Neuropharmacology of paroxetine.

Paroxetine is a potent and selective serotonin reuptake inhibitor (SSRI) with some neuropharmacologic properties unique among this class of compounds. The findings of early in vitro studies demonstrated the potency of paroxetine at inhibiting 5-HT uptake in rat synaptosomes. Paroxetine also has been shown to be a potent and selective inhibitor of the human serotonin transporter (SERT) and has recently been demonstrated to have moderate affinity for the norepinephrine transporter (NET). Because of the affinity and in vitro selectivity of this SSRI, tritiated paroxetine is now widely used as a marker for SERT in laboratory settings, and its use has advanced our understanding of neurotransmitter function in the brain and periphery. The in vivo pharmacologic properties of paroxetine are well characterized, especially following acute administration.

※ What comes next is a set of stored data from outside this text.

(* ===== verification/RustStr.v ===== *)
(** * Rust strings

    [char] is a Unicode scalar value and [str] the sequence of the chars of a Rust
    string.  [len_utf8], [blen], [slice] and [is_char_boundary] give the byte view that
    [str::len] and [&s[a..b]] work on; [slice] answers [None] where Rust panics.  The
    rest models the methods of [str] and [char] that the modelled code calls. *)
From stdpp Require Export strings.
From S2P Require Import Prelude.
Open Scope Z_scope.

Abbreviation char := Z (only parsing).
Abbreviation str := (list Z) (only parsing).

(** ** UTF-8 *)

Definition len_utf8 (c : char) : nat :=
  if c <? 128 then 1 else if c <? 2048 then 2 else if c <? 65536 then 3 else 4.

(** [str::len]: the length in bytes. *)
Fixpoint blen (s : str) : nat :=
  match s with [] => 0 | c :: s' => len_utf8 c + blen s' end%nat.

(** [s] cut after [n] bytes; [None] when that is not a char boundary of [s]. *)
Fixpoint split_at_byte (s : str) (n : nat) : option (str * str) :=
  match n with
  | O => Some ([], s)
  | _ =>
    match s with
    | [] => None
    | c :: s' =>
      if (len_utf8 c <=? n)%nat then
        '(p, r) ← split_at_byte s' (n - len_utf8 c); Some (c :: p, r)
      else None
    end
  end.

Definition is_char_boundary (s : str) (n : nat) : bool :=
  match split_at_byte s n with Some _ => true | None => false end.

(** [&s[a..b]]: [None] is the panic of an index that is out of range, not on a char
    boundary, or in the wrong order. *)
Definition slice (s : str) (a b : nat) : option str :=
  if (a <=? b)%nat then
    '(_, r) ← split_at_byte s a; '(m, _) ← split_at_byte r (b - a); Some m
  else None.

(** The UTF-8 bytes of a string. *)
Definition utf8_char (c : char) : list Z :=
  if c <? 128 then [c]
  else if c <? 2048 then [Z.lor 192 (Z.shiftr c 6); Z.lor 128 (Z.land c 63)]
  else if c <? 65536 then
    [Z.lor 224 (Z.shiftr c 12); Z.lor 128 (Z.land (Z.shiftr c 6) 63); Z.lor 128 (Z.land c 63)]
  else
    [Z.lor 240 (Z.shiftr c 18); Z.lor 128 (Z.land (Z.shiftr c 12) 63);
     Z.lor 128 (Z.land (Z.shiftr c 6) 63); Z.lor 128 (Z.land c 63)].

Definition as_bytes (s : str) : list Z := concat (map utf8_char s).

(** ** Literals: the UTF-8 bytes of a Rocq string, decoded *)

Fixpoint decode_utf8 (l : list Z) : str :=
  match l with
  | [] => []
  | b :: l' =>
    if b <? 128 then b :: decode_utf8 l'
    else
      match l' with
      | b1 :: l1 =>
        if b <? 224 then (Z.land b 31 * 64 + Z.land b1 63) :: decode_utf8 l1
        else
          match l1 with
          | b2 :: l2 =>
            if b <? 240 then
              (Z.land b 15 * 4096 + Z.land b1 63 * 64 + Z.land b2 63) :: decode_utf8 l2
            else
              match l2 with
              | b3 :: l3 =>
                (Z.land b 7 * 262144 + Z.land b1 63 * 4096 + Z.land b2 63 * 64
                 + Z.land b3 63) :: decode_utf8 l3
              | [] => []
              end
          | [] => []
          end
      | [] => []
      end
  end.

Fixpoint string_bytes (s : string) : list Z :=
  match s with
  | EmptyString => []
  | String a s' => Z.of_N (Ascii.N_of_ascii a) :: string_bytes s'
  end.

Definition lit (s : string) : str := decode_utf8 (string_bytes s).
Arguments lit _%_string.
Notation "'u8' s" := (lit s%string) (at level 1, s at level 0, only parsing) : kb_scope.

Definition NL : char := 10.
Definition CR : char := 13.
Definition TAB : char := 9.
Definition SP : char := 32.
Definition PIPE : char := 124.
Definition IDEOGRAPHIC_STOP : char := 12290.

(** ** Characters *)

(** [char::is_whitespace]: the Unicode property White_Space. *)
Definition is_whitespace (c : char) : bool :=
  ((9 <=? c) && (c <=? 13)) || (c =? 32) || (c =? 133) || (c =? 160) || (c =? 5760)
  || ((8192 <=? c) && (c <=? 8202)) || (c =? 8232) || (c =? 8233) || (c =? 8239)
  || (c =? 8287) || (c =? 12288).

However, the pharmacologic effects of chronically administered paroxetine remain an active area of study. Paroxetine administration in laboratory animals has been shown to be associated with decreased SERT density and function, maintenance of normal firing rates and release of 5-HT, and increased activation of postsynaptic 5-HT receptors. Using a novel ex vivo assay, we have demonstrated that paroxetine exhibits dose-related inhibition of the NET in patients treated for depression. At usual clinical doses (ie, 20 mg/d), paroxetine is a potent and selective inhibitor of the SERT; however, at higher doses (ie, 40 mg/d), paroxetine can exhibit marked NET inhibition. The application of these findings of in vivo NET inhibition by paroxetine in the treatment of mood and anxiety disorders will be informed by further clinical studies.